* [REQUIRED ACTION] Retype only the lines at the head of the records, first through the one with "li_flags := flagsStr", exactly as written.

(Dataset entries)
%%

Definition _invokeLocal (this : t) (opts : InvokeOpts) : M W value :=
  let arg :=
    match arg opts with
    | Some (VStr s) => VStr s
    | Some v => VStr (JSON_stringify v)
    | None => VUndefined
    end in
  let* run :=
    call (sls_invoke_local
            {| li_project := project this;
               li_flags := flagsStr (nodeFlags this);
               li_functionName := default "undefined" (functionName opts);
               li_input := JSON_stringify arg |}) in
  let res := Utils.trim (output run) in
  if negb (code run =? 0)%Z then
    throw (new_Error ("invoke failed: " +:+
                      (if negb (String.eqb res "") then res else stderr run)))
  else if String.eqb res "" then resolve (VStr res)
  else lift (JSON_parse res).

Definition invoke (this : t) (opts : InvokeOpts) : M W Envelope :=
  let local := match local opts with
               | Some b => Some b
               | None => this_local this
               end in
  (* the name that is asked for is bound to a variable of [invoke] that
     nothing reads afterwards: the two invocations are given [opts] *)
  (if negb (present (functionName opts))
   then (call (promptFn "which function?") ;; resolve tt)
   else resolve tt) ;;
  try_catch
    (let promise := if default false local then _invokeLocal this opts
                    else _invoke this opts in
     let* result := promise in
     resolve {| error := None; result := Some result |})
    (fun error => resolve {| error := Some error; result := None |}).

Definition invokeAndReturn (this : t) (opts : InvokeOpts) : M W value :=
  let* envelope := invoke this opts in
  match error envelope with
  | Some error => throw error
  | None => resolve (default VUndefined (result envelope))
  end.

(** [exec]: the envelope of [invoke], then the envelope the [cli]
    function itself returns. *)
Definition exec (this : t) (arg0 : option value) (noWarning : bool) : M W value :=
  let* res := invoke this {| functionName := Some "cli"; arg := arg0;
                             local := None; noWarning := noWarning |} in
  match error res with
  | Some error => throw (Utils.normalizeError (value_of error))
  | None =>
      match default VUndefined (result res) with
      | VUndefined | VNull =>
          throw (new_TypeError "Cannot destructure property 'error' of 'result'")
      | inner =>
          if truthy (prop "error" inner)
          then throw (Utils.normalizeError (prop "error" inner))
          else resolve (prop "result" inner)
      end
  end.

Definition getDeployItems (this : t) (opts : gmap string value)
  : M W (list (string * value)) :=
  let* opts := lift (normalizeDeployOpts opts "deploy") in
  let parts := [] in
  let* parts :=
    if truthy (opt "style" opts) then
      let* style := call read_style in resolve (set "style" style parts)
    else resolve parts in
  let* parts :=
    if truthy (opt "terms" opts) then
      (* "null" for delete *)
      let* terms := call read_terms in
      resolve (set "terms" (if truthy terms then terms else VNull) parts)
    else resolve parts in
  let* parts :=
    if truthy (opt "models" opts) then
      let* models := call read_models in
      let* lenses := call read_lenses in
      if negb (List.length models =? 0)%nat || negb (List.length lenses =? 0)%nat then
        let* modelsPack := lift (Utils.pack (namespace this) models lenses) in
        resolve (set "modelsPack" modelsPack parts)
      else resolve parts
    else resolve parts in
  let* parts :=
    if truthy (opt "bot" opts) then
      let* bot := call read_bot in resolve (set "bot" bot parts)
    else resolve parts in
  resolve parts.

Definition deploy (this : t) (opts : gmap string value) : M W value :=
  let* items := getDeployItems this opts in
  if truthy (opt "dryRun" opts) then resolve VUndefined
  else
    let* envelope := invoke this {| functionName := Some "setconf";
                                    arg := Some (VObj "Object" items);
                                    local := None; noWarning := false |} in
    match error envelope with
    | Some error => throw error
    | None => resolve (default VUndefined (result envelope))
    end.

(** *** Guards and the commands behind them *)

Definition _ensureRemote (this : t) (strict : bool) : M W unit :=
  if default false (this_local this) then
    throw (InvalidInput "not supported for local dev env")
  else if strict && negb (remote this) then
    throw (InvalidInput "please specify -r, --remote or -l, --local to indicate whether you're targeting your remote or local deployment")
  else resolve tt.
(** * Class-name extraction engine of the design-system assistant

    A shallow embedding of the SCSS class-name extraction code of the
    language server ([parseScssFiles] and its helpers) together with the
    fragment of the JavaScript runtime it relies on: strings as sequences
    of UTF-16 code units, [String.prototype.split]/[trim]/[replace],
    backtracking regular expressions with capture groups, insertion-ordered
    [Set]s and plain objects used as dictionaries (own properties in the
    order [Object.keys] lists them, and the prototype an assignment to
    [__proto__] installs).

    The files are given by their texts: reading them is the caller's
    business.  Module [Engine] is the current version of the engine,
    module [ServerTs] the earlier one kept in [src/server.ts]. *)

From Stdlib Require Import String Ascii DecimalString.
From Stdlib Require Import List NArith Bool Arith Lia.
Import ListNotations.

Set Implicit Arguments.

(** ** The JavaScript runtime fragment *)

Module Js.

(** A JavaScript string is a sequence of 16-bit code units. *)
Definition char := N.
Bind Scope N_scope with char.
Definition jsstring := list char.

Definition chr (a : ascii) : char := N_of_ascii a.
Arguments chr a%_char.

Definition str (s : string) : jsstring := map N_of_ascii (list_ascii_of_string s).
Arguments str s%_string.

(** The double quote, which cannot be written inside a literal. *)
Definition dquote : char := 34%N.
Definition squote : char := 39%N.

Fixpoint streq (a b : jsstring) : bool :=
  match a, b with
  | [], [] => true
  | x :: a', y :: b' => N.eqb x y && streq a' b'
  | _, _ => false
  end.

(** *** Character classes *)

Definition between (lo hi c : char) : bool := N.leb lo c && N.leb c hi.

(** [\s]: WhiteSpace and LineTerminator of ECMAScript. *)
Definition is_space (c : char) : bool :=
  between 9 13 c || N.eqb c 32 || N.eqb c 160 || N.eqb c 5760
  || between 8192 8202 c || N.eqb c 8232 || N.eqb c 8233 || N.eqb c 8239
  || N.eqb c 8287 || N.eqb c 12288 || N.eqb c 65279.

(** LineTerminator: LF, CR, LS, PS; the characters [.] refuses. *)
Definition is_line_terminator (c : char) : bool :=
  N.eqb c 10 || N.eqb c 13 || N.eqb c 8232 || N.eqb c 8233.

(** [[0-9]] and [\d]. *)
Definition is_digit (c : char) : bool := between 48 57 c.

(** [[a-zA-Z0-9_-]]. *)
Definition is_ident (c : char) : bool :=
  between 97 122 c || between 65 90 c || is_digit c || N.eqb c 95 || N.eqb c 45.

(** [.] without the [s] flag. *)
Definition is_dot (c : char) : bool := negb (is_line_terminator c).

(** [[\s\S]]. *)
Definition is_any (c : char) : bool := is_space c || negb (is_space c).

(** The class of the two quote characters, single and double. *)
Definition is_quote (c : char) : bool := N.eqb c squote || N.eqb c dquote.

(** *** String methods *)

(** [s.split(sep)] for a one-character separator: never empty, the empty
    string gives one empty piece. *)
Fixpoint split (sep : char) (s : jsstring) : list jsstring :=
  match s with
  | [] => [[]]
  | c :: t =>
      if N.eqb c sep then [] :: split sep t
      else match split sep t with
           | piece :: pieces => (c :: piece) :: pieces
           | [] => [[c]]
           end
  end.

Fixpoint trimStart (s : jsstring) : jsstring :=
  match s with
  | c :: t => if is_space c then trimStart t else s
  | [] => []
  end.

Definition trimEnd (s : jsstring) : jsstring := rev (trimStart (rev s)).

(** [s.trim()]. *)
Definition trim (s : jsstring) : jsstring := trimEnd (trimStart s).

(** [s.replace(q, '')] where [q] is the global pattern of the two quote
    characters: every quote is deleted. *)
Definition stripQuotes (s : jsstring) : jsstring :=
  filter (fun c => negb (is_quote c)) s.

(** The same with the dollar sign added to the class. *)
Definition stripQuotesAndSigil (s : jsstring) : jsstring :=
  filter (fun c => negb (is_quote c || N.eqb c (chr "$"))) s.

Fixpoint startsWith (s prefix : jsstring) : bool :=
  match prefix, s with
  | [], _ => true
  | p :: prefix', c :: s' => N.eqb c p && startsWith s' prefix'
  | _ :: _, [] => false
  end.

(** *** Regular expressions

    The fragment the sources use: one-character atoms (literals and
    classes), the anchors, sequence, alternation, greedy and lazy
    repetition of a one-character atom, and capture groups.  Matching is
    by backtracking, in continuation-passing style, with the priorities of
    ECMAScript: the left alternative first, a greedy star the longest run
    first, a lazy star the shortest. *)

Inductive regex : Type :=
| Eps
| Chr (p : char -> bool)
| Bol
| Eol
| Seq (r1 r2 : regex)
| Alt (r1 r2 : regex)
| Star (greedy : bool) (p : char -> bool)
| Group (r : regex).

Definition Lit (c : char) : regex := Chr (N.eqb c).
Definition Plus (p : char -> bool) : regex := Seq (Chr p) (Star true p).

Fixpoint sequence (rs : list regex) : regex :=
  match rs with
  | [] => Eps
  | [r] => r
  | r :: rs' => Seq r (sequence rs')
  end.

Definition lits (s : jsstring) : regex := sequence (map Lit s).

(** A position in the subject: its index and the text from there on. *)
Record cursor : Type := mkCursor { pos : nat; rest : jsstring }.

(** Captures are kept in reverse order of their opening parenthesis while
    matching, so that reversing the list numbers the groups from 1. *)
Definition outcome : Type := option (list jsstring * cursor).
Definition cont : Type := list jsstring -> cursor -> outcome.

Definition orElse (a : outcome) (b : outcome) : outcome :=
  match a with Some x => Some x | None => b end.

Fixpoint star_greedy (p : char -> bool) (k : cursor -> outcome) (i : nat)
         (s : jsstring) : outcome :=
  match s with
  | c :: t =>
      if p c then
        match star_greedy p k (S i) t with
        | Some x => Some x
        | None => k (mkCursor i s)
        end
      else k (mkCursor i s)
  | [] => k (mkCursor i [])
  end.

Fixpoint star_lazy (p : char -> bool) (k : cursor -> outcome) (i : nat)
         (s : jsstring) : outcome :=
  match k (mkCursor i s) with
  | Some x => Some x
  | None =>
      match s with
      | c :: t => if p c then star_lazy p k (S i) t else None
      | [] => None
      end
  end.

Fixpoint m (r : regex) (k : cont) (caps : list jsstring) (cur : cursor) : outcome :=
  match r with
  | Eps => k caps cur
  | Chr p =>
      match rest cur with
      | c :: t => if p c then k caps (mkCursor (S (pos cur)) t) else None
      | [] => None
      end
  | Bol => if Nat.eqb (pos cur) 0 then k caps cur else None
  | Eol => match rest cur with [] => k caps cur | _ :: _ => None end
  | Seq r1 r2 => m r1 (m r2 k) caps cur
  | Alt r1 r2 => orElse (m r1 k caps cur) (m r2 k caps cur)
  | Star g p =>
      (if g then star_greedy else star_lazy) p (k caps) (pos cur) (rest cur)
  | Group r1 =>
      m r1 (fun caps' cur' =>
              k (firstn (length caps' - length caps) caps'
                 ++ firstn (pos cur' - pos cur) (rest cur) :: caps) cur')
        caps cur
  end.

Definition accept : cont := fun caps cur => Some (caps, cur).

(** One attempt at the position of the cursor. *)
Definition matchAt (r : regex) (cur : cursor) : outcome := m r accept [] cur.

(** The leftmost position from the cursor on at which the pattern matches. *)
Fixpoint search (r : regex) (i : nat) (s : jsstring) : outcome :=
  match matchAt r (mkCursor i s) with
  | Some x => Some x
  | None =>
      match s with
      | _ :: t => search r (S i) t
      | [] => None
      end
  end.

(** [re.test(s)] for a pattern without the [g] flag. *)
Definition test (r : regex) (s : jsstring) : bool :=
  match search r 0 s with Some _ => true | None => false end.

(** [re.exec(s)] for a pattern without the [g] flag: the groups of the
    first match, group 1 first. *)
Definition exec (r : regex) (s : jsstring) : option (list jsstring) :=
  match search r 0 s with
  | Some (caps, _) => Some (rev caps)
  | None => None
  end.

(** [while ((m = re.exec(s)) !== null) ...] for a pattern with the [g]
    flag: every iteration resumes at [lastIndex], the end of the previous
    match.  The list holds the groups of each match, group 1 first.  The
    loop is bounded by the length of the text: see [execLoop_fuel] for the
    patterns of the sources, whose matches are never empty. *)
Fixpoint execLoop (fuel : nat) (r : regex) (i : nat) (s : jsstring)
  : list (list jsstring) :=
  match fuel with
  | O => []
  | S fuel' =>
      match search r i s with
      | Some (caps, cur) => rev caps :: execLoop fuel' r (pos cur) (rest cur)
      | None => []
      end
  end.

Definition execAll (r : regex) (s : jsstring) : list (list jsstring) :=
  execLoop (S (length s)) r 0 s.

(** [match[n]] of a match array. *)
Definition group (n : nat) (groups : list jsstring) : jsstring :=
  nth (n - 1) groups [].

(** The matches of a pattern, declaratively: [matches r i w s' c] when [r]
    matches the text [w] at index [i] of a subject that continues with
    [s'], its groups capturing [c] (in the order of [m]). *)
Inductive matches : regex -> nat -> jsstring -> jsstring -> list jsstring -> Prop :=
| M_Eps i s' : matches Eps i [] s' []
| M_Chr p c i s' : p c = true -> matches (Chr p) i [c] s' []
| M_Bol s' : matches Bol 0 [] s' []
| M_Eol i : matches Eol i [] [] []
| M_Seq r1 r2 i w1 w2 s' c1 c2 :
    matches r1 i w1 (w2 ++ s') c1 ->
    matches r2 (i + length w1) w2 s' c2 ->
    matches (Seq r1 r2) i (w1 ++ w2) s' (c2 ++ c1)
| M_AltL r1 r2 i w s' c : matches r1 i w s' c -> matches (Alt r1 r2) i w s' c
| M_AltR r1 r2 i w s' c : matches r2 i w s' c -> matches (Alt r1 r2) i w s' c
| M_Star g p i w s' : forallb p w = true -> matches (Star g p) i w s' []
| M_Group r i w s' c : matches r i w s' c -> matches (Group r) i w s' (c ++ [w]).

(** *** [Set<string>] *)

(** Insertion-ordered, duplicate-free; [Array.from] is the list itself. *)
Definition set_add (x : jsstring) (s : list jsstring) : list jsstring :=
  if existsb (streq x) s then s else s ++ [x].

(** *** Plain objects used as dictionaries *)

(** Own properties, in creation order. *)
Definition props (V : Type) : Type := list (jsstring * V).

Fixpoint lookup (V : Type) (k : jsstring) (o : props V) : option V :=
  match o with
  | [] => None
  | (k', v) :: o' => if streq k k' then Some v else lookup k o'
  end.

(** [o[k] = v] on an own data property: an existing key keeps its place. *)
Fixpoint assign (V : Type) (k : jsstring) (v : V) (o : props V) : props V :=
  match o with
  | [] => [(k, v)]
  | (k', v') :: o' =>
      if streq k k' then (k', v) :: o' else (k', v') :: assign k v o'
  end.

(** An array index is the canonical decimal form of an integer below
    2^32 - 1; [Object.keys] lists such keys first, in ascending order,
    and the other keys after them in creation order. *)
Definition digits_value (s : jsstring) : N :=
  fold_left (fun acc c => acc * 10 + (c - 48))%N s 0%N.

Definition is_array_index (s : jsstring) : bool :=
  match s with
  | [] => false
  | c :: t =>
      forallb is_digit s
      && (negb (N.eqb c 48) || match t with [] => true | _ :: _ => false end)
      && N.leb (digits_value s) 4294967294
  end.

Fixpoint insert_index (k : jsstring) (l : list jsstring) : list jsstring :=
  match l with
  | [] => [k]
  | h :: t =>
      if N.leb (digits_value k) (digits_value h) then k :: l
      else h :: insert_index k t
  end.

Definition ownKeys (V : Type) (o : props V) : list jsstring :=
  let keys := map fst o in
  fold_right insert_index [] (filter is_array_index keys)
  ++ filter (fun k => negb (is_array_index k)) keys.

(** The result object of [parseVariableContent]: an object literal whose
    values are strings or [undefined] ([None]). *)
Definition mapObject : Type := props (option jsstring).

Definition proto_name : jsstring := str "__proto__".

(** [result[key] = value] where [value] is a string or [undefined]: the
    inherited setter of [__proto__] ignores a value that is not an object,
    so that key never becomes an own property. *)
Definition mapObject_set (key : jsstring) (value : option jsstring)
           (result : mapObject) : mapObject :=
  if streq key proto_name then result else assign key value result.

(** The object [variables]: an object literal holding one [mapObject] per
    declared name.  Its prototype is [Object.prototype] ([None]) until an
    assignment to [__proto__] replaces it with a [mapObject]. *)
Record dictionary : Type :=
  mkDictionary { own : props mapObject; proto : option mapObject }.

Definition emptyObject : dictionary := mkDictionary [] None.

(** [variables[name] = o] where [o] is an object. *)
Definition dictionary_set (name : jsstring) (o : mapObject) (d : dictionary)
  : dictionary :=
  if streq name proto_name then mkDictionary (own d) (Some o)
  else mkDictionary (assign name o (own d)) (proto d).

(** What [variables[name]] can evaluate to. *)
Inductive value : Type :=
| VUndefined
| VString (s : jsstring)
| VMap (o : mapObject)
| VBuiltin.  (* Object.prototype or one of its methods *)

Definition objectPrototype_members : list jsstring :=
  [ str "constructor"; str "hasOwnProperty"; str "isPrototypeOf";
    str "propertyIsEnumerable"; str "toLocaleString"; str "toString";
    str "valueOf"; str "__defineGetter__"; str "__defineSetter__";
    str "__lookupGetter__"; str "__lookupSetter__" ].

%%

* [EXERCISE SOLUTION]
Definition _invokeLocal (this : t) (opts : InvokeOpts) : M W value :=
  let arg :=
    match arg opts with
    | Some (VStr s) => VStr s
    | Some v => VStr (JSON_stringify v)
    | None => VUndefined
    end in
  let* run :=
    call (sls_invoke_local
            {| li_project := project this;
               li_flags := flagsStr (nodeFlags this);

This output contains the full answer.